START EXERCISE MATERIAL
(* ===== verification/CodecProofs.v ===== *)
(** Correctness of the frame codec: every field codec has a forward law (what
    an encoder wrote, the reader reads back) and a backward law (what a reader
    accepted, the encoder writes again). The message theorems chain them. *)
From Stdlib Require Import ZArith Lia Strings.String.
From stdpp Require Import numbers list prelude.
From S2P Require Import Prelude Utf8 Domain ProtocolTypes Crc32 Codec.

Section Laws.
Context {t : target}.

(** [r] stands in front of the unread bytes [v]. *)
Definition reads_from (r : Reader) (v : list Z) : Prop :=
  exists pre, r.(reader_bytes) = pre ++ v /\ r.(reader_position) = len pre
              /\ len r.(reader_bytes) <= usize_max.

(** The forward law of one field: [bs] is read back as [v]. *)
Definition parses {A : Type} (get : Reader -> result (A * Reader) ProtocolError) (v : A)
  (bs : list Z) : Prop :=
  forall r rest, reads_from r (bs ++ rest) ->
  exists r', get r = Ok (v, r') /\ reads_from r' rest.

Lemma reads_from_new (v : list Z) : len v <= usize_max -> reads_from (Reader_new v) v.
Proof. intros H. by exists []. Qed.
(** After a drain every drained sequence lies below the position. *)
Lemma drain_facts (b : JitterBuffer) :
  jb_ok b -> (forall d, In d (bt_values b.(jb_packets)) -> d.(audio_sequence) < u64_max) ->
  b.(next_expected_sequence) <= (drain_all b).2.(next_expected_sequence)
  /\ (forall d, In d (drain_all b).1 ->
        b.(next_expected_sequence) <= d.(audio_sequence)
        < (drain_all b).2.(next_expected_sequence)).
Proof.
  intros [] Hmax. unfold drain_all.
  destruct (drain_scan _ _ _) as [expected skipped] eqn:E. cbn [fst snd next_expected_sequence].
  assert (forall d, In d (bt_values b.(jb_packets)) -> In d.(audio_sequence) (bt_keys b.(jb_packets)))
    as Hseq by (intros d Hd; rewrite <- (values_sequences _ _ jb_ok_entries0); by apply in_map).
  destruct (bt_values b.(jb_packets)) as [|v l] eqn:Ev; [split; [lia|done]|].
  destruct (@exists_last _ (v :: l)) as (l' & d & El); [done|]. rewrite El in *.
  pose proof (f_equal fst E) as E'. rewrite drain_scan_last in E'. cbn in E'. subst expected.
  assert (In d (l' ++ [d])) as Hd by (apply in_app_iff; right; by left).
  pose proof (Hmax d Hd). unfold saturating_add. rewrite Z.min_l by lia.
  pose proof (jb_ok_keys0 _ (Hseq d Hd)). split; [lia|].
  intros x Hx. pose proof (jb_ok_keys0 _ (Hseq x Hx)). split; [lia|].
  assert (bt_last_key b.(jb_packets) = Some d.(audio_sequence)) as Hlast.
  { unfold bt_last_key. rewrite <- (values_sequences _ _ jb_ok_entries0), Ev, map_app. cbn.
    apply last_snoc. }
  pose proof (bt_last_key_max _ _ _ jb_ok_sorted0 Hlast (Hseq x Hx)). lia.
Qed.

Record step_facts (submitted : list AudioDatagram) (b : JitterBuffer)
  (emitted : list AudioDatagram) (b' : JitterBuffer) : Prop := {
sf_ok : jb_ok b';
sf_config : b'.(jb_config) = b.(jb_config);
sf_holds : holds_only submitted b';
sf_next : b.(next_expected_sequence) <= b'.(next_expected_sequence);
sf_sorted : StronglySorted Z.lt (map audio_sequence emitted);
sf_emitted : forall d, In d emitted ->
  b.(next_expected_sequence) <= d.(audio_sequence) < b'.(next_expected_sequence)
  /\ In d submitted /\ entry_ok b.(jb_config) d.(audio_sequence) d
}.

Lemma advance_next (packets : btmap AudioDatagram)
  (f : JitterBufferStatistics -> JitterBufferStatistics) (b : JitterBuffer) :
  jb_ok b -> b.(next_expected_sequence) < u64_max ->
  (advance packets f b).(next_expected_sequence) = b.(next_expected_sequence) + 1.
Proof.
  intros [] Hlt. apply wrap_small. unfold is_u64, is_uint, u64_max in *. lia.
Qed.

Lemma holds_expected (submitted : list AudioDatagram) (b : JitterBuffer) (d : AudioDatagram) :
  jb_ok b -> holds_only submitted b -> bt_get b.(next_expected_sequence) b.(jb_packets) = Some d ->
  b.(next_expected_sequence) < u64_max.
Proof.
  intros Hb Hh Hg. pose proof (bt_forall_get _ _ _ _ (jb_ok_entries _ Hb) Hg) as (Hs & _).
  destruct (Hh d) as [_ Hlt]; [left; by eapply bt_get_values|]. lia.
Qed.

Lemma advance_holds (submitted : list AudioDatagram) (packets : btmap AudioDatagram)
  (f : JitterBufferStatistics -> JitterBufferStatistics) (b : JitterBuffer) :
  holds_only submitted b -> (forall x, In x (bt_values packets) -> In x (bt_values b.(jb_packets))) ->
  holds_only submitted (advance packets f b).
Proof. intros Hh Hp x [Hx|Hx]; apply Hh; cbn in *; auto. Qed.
END EXERCISE MATERIAL
REQUIRED WORK
Retype all the data, changing nothing.

REPLY
(* ===== verification/CodecProofs.v ===== *)
(** Correctness of the frame codec: every field codec has a forward law (what
    an encoder wrote, the reader reads back) and a backward law (what a reader
    accepted, the encoder writes again). The message theorems chain them. *)
From Stdlib Require Import ZArith Lia Strings.String.
From stdpp Require Import numbers list prelude.
From S2P Require Import Prelude Utf8 Domain ProtocolTypes Crc32 Codec.

Section Laws.
Context {t : target}.

(** [r] stands in front of the unread bytes [v]. *)
Definition reads_from (r : Reader) (v : list Z) : Prop :=
  exists pre, r.(reader_bytes) = pre ++ v /\ r.(reader_position) = len pre
              /\ len r.(reader_bytes) <= usize_max.

(** The forward law of one field: [bs] is read back as [v]. *)
Definition parses {A : Type} (get : Reader -> result (A * Reader) ProtocolError) (v : A)
  (bs : list Z) : Prop :=
  forall r rest, reads_from r (bs ++ rest) ->
  exists r', get r = Ok (v, r') /\ reads_from r' rest.

Lemma reads_from_new (v : list Z) : len v <= usize_max -> reads_from (Reader_new v) v.
Proof. intros H. by exists []. Qed.
(** After a drain every drained sequence lies below the position. *)
Lemma drain_facts (b : JitterBuffer) :
  jb_ok b -> (forall d, In d (bt_values b.(jb_packets)) -> d.(audio_sequence) < u64_max) ->
  b.(next_expected_sequence) <= (drain_all b).2.(next_expected_sequence)
  /\ (forall d, In d (drain_all b).1 ->
        b.(next_expected_sequence) <= d.(audio_sequence)
        < (drain_all b).2.(next_expected_sequence)).
Proof.
  intros [] Hmax. unfold drain_all.
  destruct (drain_scan _ _ _) as [expected skipped] eqn:E. cbn [fst snd next_expected_sequence].
  assert (forall d, In d (bt_values b.(jb_packets)) -> In d.(audio_sequence) (bt_keys b.(jb_packets)))
    as Hseq by (intros d Hd; rewrite <- (values_sequences _ _ jb_ok_entries0); by apply in_map).
  destruct (bt_values b.(jb_packets)) as [|v l] eqn:Ev; [split; [lia|done]|].
  destruct (@exists_last _ (v :: l)) as (l' & d & El); [done|]. rewrite El in *.
  pose proof (f_equal fst E) as E'. rewrite drain_scan_last in E'. cbn in E'. subst expected.
  assert (In d (l' ++ [d])) as Hd by (apply in_app_iff; right; by left).
  pose proof (Hmax d Hd). unfold saturating_add. rewrite Z.min_l by lia.
  pose proof (jb_ok_keys0 _ (Hseq d Hd)). split; [lia|].
  intros x Hx. pose proof (jb_ok_keys0 _ (Hseq x Hx)). split; [lia|].
  assert (bt_last_key b.(jb_packets) = Some d.(audio_sequence)) as Hlast.
  { unfold bt_last_key. rewrite <- (values_sequences _ _ jb_ok_entries0), Ev, map_app. cbn.
    apply last_snoc. }
  pose proof (bt_last_key_max _ _ _ jb_ok_sorted0 Hlast (Hseq x Hx)). lia.
Qed.

Record step_facts (submitted : list AudioDatagram) (b : JitterBuffer)
  (emitted : list AudioDatagram) (b' : JitterBuffer) : Prop := {
sf_ok : jb_ok b';
sf_config : b'.(jb_config) = b.(jb_config);
sf_holds : holds_only submitted b';
sf_next : b.(next_expected_sequence) <= b'.(next_expected_sequence);
sf_sorted : StronglySorted Z.lt (map audio_sequence emitted);
sf_emitted : forall d, In d emitted ->
  b.(next_expected_sequence) <= d.(audio_sequence) < b'.(next_expected_sequence)
  /\ In d submitted /\ entry_ok b.(jb_config) d.(audio_sequence) d
}.

Lemma advance_next (packets : btmap AudioDatagram)
  (f : JitterBufferStatistics -> JitterBufferStatistics) (b : JitterBuffer) :
  jb_ok b -> b.(next_expected_sequence) < u64_max ->
  (advance packets f b).(next_expected_sequence) = b.(next_expected_sequence) + 1.
Proof.
  intros [] Hlt. apply wrap_small. unfold is_u64, is_uint, u64_max in *. lia.
Qed.

Lemma holds_expected (submitted : list AudioDatagram) (b : JitterBuffer) (d : AudioDatagram) :
  jb_ok b -> holds_only submitted b -> bt_get b.(next_expected_sequence) b.(jb_packets) = Some d ->
  b.(next_expected_sequence) < u64_max.
Proof.
  intros Hb Hh Hg. pose proof (bt_forall_get _ _ _ _ (jb_ok_entries _ Hb) Hg) as (Hs & _).
  destruct (Hh d) as [_ Hlt]; [left; by eapply bt_get_values|]. lia.
Qed.

Lemma advance_holds (submitted : list AudioDatagram) (packets : btmap AudioDatagram)
  (f : JitterBufferStatistics -> JitterBufferStatistics) (b : JitterBuffer) :
  holds_only submitted b -> (forall x, In x (bt_values packets) -> In x (bt_values b.(jb_packets))) ->
  holds_only submitted (advance packets f b).
Proof. intros Hh Hp x [Hx|Hx]; apply Hh; cbn in *; auto. Qed.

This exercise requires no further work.